When should I use TaskGraph vs. Thread vs. ThreadPool for async execution?
Unreal Engine provides several means of parallelizing execution of tasks.
The TaskGraph is shared by many other systems in the Engine and is intended for small tasks that are very short-running, never block, and must complete as soon as possible. Launching graph tasks is very cheap as compared to starting up threads, but you must ensure that your code does not block the TaskGraph ever. In particular, you should not set up Async() functions on the TaskGraph that in turn create other Async<T>() calls or may wait on some external event.This is very important, because if all worker threads are waiting then nothing else gets done in the Engine. If your code may block or create other asynchronous calls then use Thread or ThreadPool instead.
Threads are quite expensive to create and best suited for long running tasks or tasks that may block. Operating systems generally impose limits on the number of threads that can be created, and they also slow down considerably once too many threads are alive at the same time. If you have many tasks (hundreds) or only want to maximize CPU utilization and do not care about all your tasks actually running in parallel at the same time, use ThreadPool instead.
The ThreadPool is another set of worker threads that is independent from the TaskGraph system. It allows you to queue up an arbitrary number of threads, which will then be completed one after another based on the availability of worker threads. If your tasks do not fit into either TaskGraph or Thread, then execute them here.

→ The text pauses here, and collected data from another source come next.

(** C6, the claim as stated fails: with the rectangle tool, pointer-down at
    (100,100), a move to (140,130), a move back to (100,100) and pointer-up
    commit a rectangle of width and height 0, although the two tracked points
    are the same point. *)
Lemma C6_zero_size_rectangle_committed :
  let st := run [(quiet, ButtonPress 1 100 100);
                 (quiet, MotionNotify 140 130);
                 (quiet, MotionNotify 100 100)]
                (set_tool TOOL_RECT (init default_settings)) in
  let st' := state_of (on_button_release 1 st) in
  drawing st = true
  /\ temp_points st = [(100, 100); (100, 100)]
  /\ shapes st' = shapes st ++ [RectShape 100 100 0 0 3 (153, 51, 255, 242)%Z]
  /\ ~ spec_minimum_policy (current_tool st) (temp_points st).
Proof.
  cbn. repeat split.
  - rewrite py_min_same, py_abs_zero. reflexivity.
  - unfold spec_minimum_policy. cbn.
    intros [[Hpen _]|[_ [_ Hne]]]; [discriminate|]. apply Hne. reflexivity.
Qed.

(** The committed shapes after a handled release, with or without a
    draft. *)
Lemma on_button_release_shapes (st : EditorWindow) :
  drawing st = true ->
  shapes (state_of (on_button_release 1 st))
  = shapes (add_shape (push_undo (set_drawing false st))).
Proof.
  intros Hd. unfold on_button_release. rewrite Hd. cbn [negb orb Z.eqb Pos.eqb].
  destruct (temp_points (set_drawing false st)) eqn:E; cbn [state_of].
  - rewrite add_shape_rejected.
    + rewrite push_undo_shapes. reflexivity.
    + unfold release_accepts. rewrite push_undo_temp_points, E.
      apply andb_false_r.
  - reflexivity.
Qed.

(** C6 as the code has it. A handled release appends the draft to the
    committed shapes if and only if the tool is the pen, the rectangle or the
    arrow and the draft holds at least two tracked points, that is, at least
    one pointer-move arrived during the drag; the two points of a rectangle or
    an arrow need not differ. A pen draft is committed as the stroke of its
    points, a rectangle or arrow draft from its first and last point. A
    gesture without movement, with any drawing tool, and so a rectangle
    gesture (100,100) to (100,100) and a single-point stroke, leaves the
    committed shapes as they were, without an error. *)
Theorem C6_commit_policy (st : EditorWindow) :
  drawing st = true ->
  let st' := state_of (on_button_release 1 st) in
  let pts := temp_points st in
  let color := get_default_color (settings st) in
  (release_accepts st = true <-> exists shp, shapes st' = shapes st ++ [shp])
  /\ (release_accepts st = false <-> shapes st' = shapes st)
  /\ (release_accepts st = true -> current_tool st = TOOL_PEN ->
      shapes st' = shapes st ++
                   [PenStroke pts (default_pen_width (settings st)) color])
  /\ (release_accepts st = true -> current_tool st = TOOL_RECT ->
      shapes st' = shapes st ++
        [RectShape (Rmin (fst (hd (0, 0) pts)) (fst (last pts (0, 0))))
                   (Rmin (snd (hd (0, 0) pts)) (snd (last pts (0, 0))))
                   (Rabs (fst (last pts (0, 0)) - fst (hd (0, 0) pts)))
                   (Rabs (snd (last pts (0, 0)) - snd (hd (0, 0) pts)))
                   (default_rect_width (settings st)) color])
  /\ (release_accepts st = true -> current_tool st = TOOL_ARROW ->
      shapes st' = shapes st ++
        [ArrowShape (fst (hd (0, 0) pts)) (snd (hd (0, 0) pts))
                    (fst (last pts (0, 0))) (snd (last pts (0, 0)))
                    (default_arrow_width (settings st)) color])
  /\ (forall st0 p,
        (current_tool st0 =? TOOL_TEXT)%string = false ->
        shapes (run (gesture p []) st0) = shapes st0)
  /\ (forall st0 p moves,
        ((current_tool st0 =? TOOL_PEN)%string
         || (current_tool st0 =? TOOL_RECT)%string
         || (current_tool st0 =? TOOL_ARROW)%string) = true ->
        moves <> [] ->
        exists shp, shapes (run (gesture p moves) st0) = shapes st0 ++ [shp]).
Proof.
  intros Hd st' pts color. subst st'.
  rewrite (on_button_release_shapes st Hd).
  set (st1 := push_undo (set_drawing false st)).
  assert (Hacc1 : release_accepts st1 = release_accepts st)
    by apply release_accepts_push_undo.
  assert (Hs1 : shapes st1 = shapes st)
    by exact (push_undo_shapes (set_drawing false st)).
  assert (Ht1 : current_tool st1 = current_tool st)
    by exact (push_undo_current_tool (set_drawing false st)).
  assert (Hp1 : temp_points st1 = temp_points st)
    by exact (push_undo_temp_points (set_drawing false st)).
  assert (Hset1 : settings st1 = settings st)
    by exact (push_undo_settings (set_drawing false st)).
  assert (Hgrow : forall (l : list Shape) shp, l ++ [shp] <> l).
  { intros l shp H. apply (f_equal (@List.length Shape)) in H.
    rewrite length_app in H. cbn in H. lia. }
  repeat match goal with |- _ /\ _ => split end.
  - split.
    + intros Hacc. rewrite <- Hacc1 in Hacc.
      destruct (add_shape_shapes st1) as [[_ [shp Hshp]]|[Hrej _]];
        [|congruence].
      exists shp. rewrite Hshp, Hs1. reflexivity.
    + intros [shp Hshp].
      destruct (release_accepts st) eqn:Hacc; [reflexivity|].
      rewrite add_shape_rejected in Hshp by congruence.
      rewrite Hs1 in Hshp. symmetry in Hshp. destruct (Hgrow _ _ Hshp).
  - split.
    + intros Hrej. rewrite add_shape_rejected by congruence. exact Hs1.
    + intros Hsame. destruct (release_accepts st) eqn:Hacc; [|reflexivity].
      destruct (add_shape_shapes st1) as [[_ [shp Hshp]]|[Hrej _]];
        [|congruence].
      rewrite Hshp, Hs1 in Hsame. destruct (Hgrow _ _ Hsame).
  - intros Hacc Htool. unfold release_accepts in Hacc.
    apply andb_true_iff in Hacc as [_ Hlen].
    unfold add_shape. rewrite Ht1, Hp1, Hs1, Hset1, Htool, Hlen.
    reflexivity.
  - intros Hacc Htool. unfold release_accepts in Hacc.
    apply andb_true_iff in Hacc as [_ Hlen].
    unfold add_shape. rewrite Ht1, Hp1, Hs1, Hset1, Htool, Hlen.
    fold pts. destruct (hd (0, 0) pts), (last pts (0, 0)).
    cbn. rewrite !py_min_Rmin. reflexivity.
  - intros Hacc Htool. unfold release_accepts in Hacc.
    apply andb_true_iff in Hacc as [_ Hlen].
    unfold add_shape. rewrite Ht1, Hp1, Hs1, Hset1, Htool, Hlen.
    fold pts. destruct (hd (0, 0) pts), (last pts (0, 0)).
    reflexivity.
  - intros st0 p Htext. rewrite run_gesture_drawing_tool by exact Htext.
    cbn [shapes set_modified set_temp_points].
    rewrite add_shape_rejected.
    + rewrite push_undo_shapes. reflexivity.
    + unfold release_accepts.
      rewrite push_undo_temp_points.
      cbn [temp_points set_drawing set_temp_points].
      unfold tracked. destruct (current_tool st0 =? TOOL_PEN)%string;
        cbn [List.length Nat.leb]; apply andb_false_r.
  - intros st0 p moves Htool Hmoves.
    rewrite run_gesture_drawing_tool by (apply drawing_tool_not_text, Htool).
    cbn [shapes set_modified set_temp_points].
    set (st2 := set_drawing false _).
    destruct (add_shape_shapes (push_undo st2)) as [[_ [shp Hshp]]|[Hrej _]].
    + exists shp. rewrite Hshp, push_undo_shapes. reflexivity.
    + unfold release_accepts in Hrej.
      rewrite push_undo_current_tool, push_undo_temp_points in Hrej.
      unfold st2 in Hrej.
      cbn [current_tool temp_points set_drawing set_temp_points] in Hrej.
      rewrite Htool in Hrej. cbn [andb] in Hrej.
      apply Nat.leb_gt in Hrej.
      pose proof (tracked_length (current_tool st0) p moves Hmoves). lia.
Qed.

Note: A fourth mechanism for parallel execution, OS processes, is available in the Engine, but it is not exposed in Async<T>(). Use Thread or ThreadPool instead.
Does this mean my algorithms are parallel now?
No, futures and Async<T>() are low-level primitives that help reduce the boilerplate code required for asynchronous programming. They do not offer anything for automatically parallelizing your algorithms (although they may be used for a parallel programming library that we might implement in the future, but this is still pie in the sky).
Does this mean my algorithms are thread-safe now?
No, you are still responsible for ensuring that any code being executed asynchronously is completely thread-safe. Futures only guarantee thread-safety for the return values of your functions.
[HR][/HR]
Note: Examples of Async and TFuture can be found in /Runtime/Core/Tests/Async/AsyncTest.cpp. The implementation of Async itself also uses futures.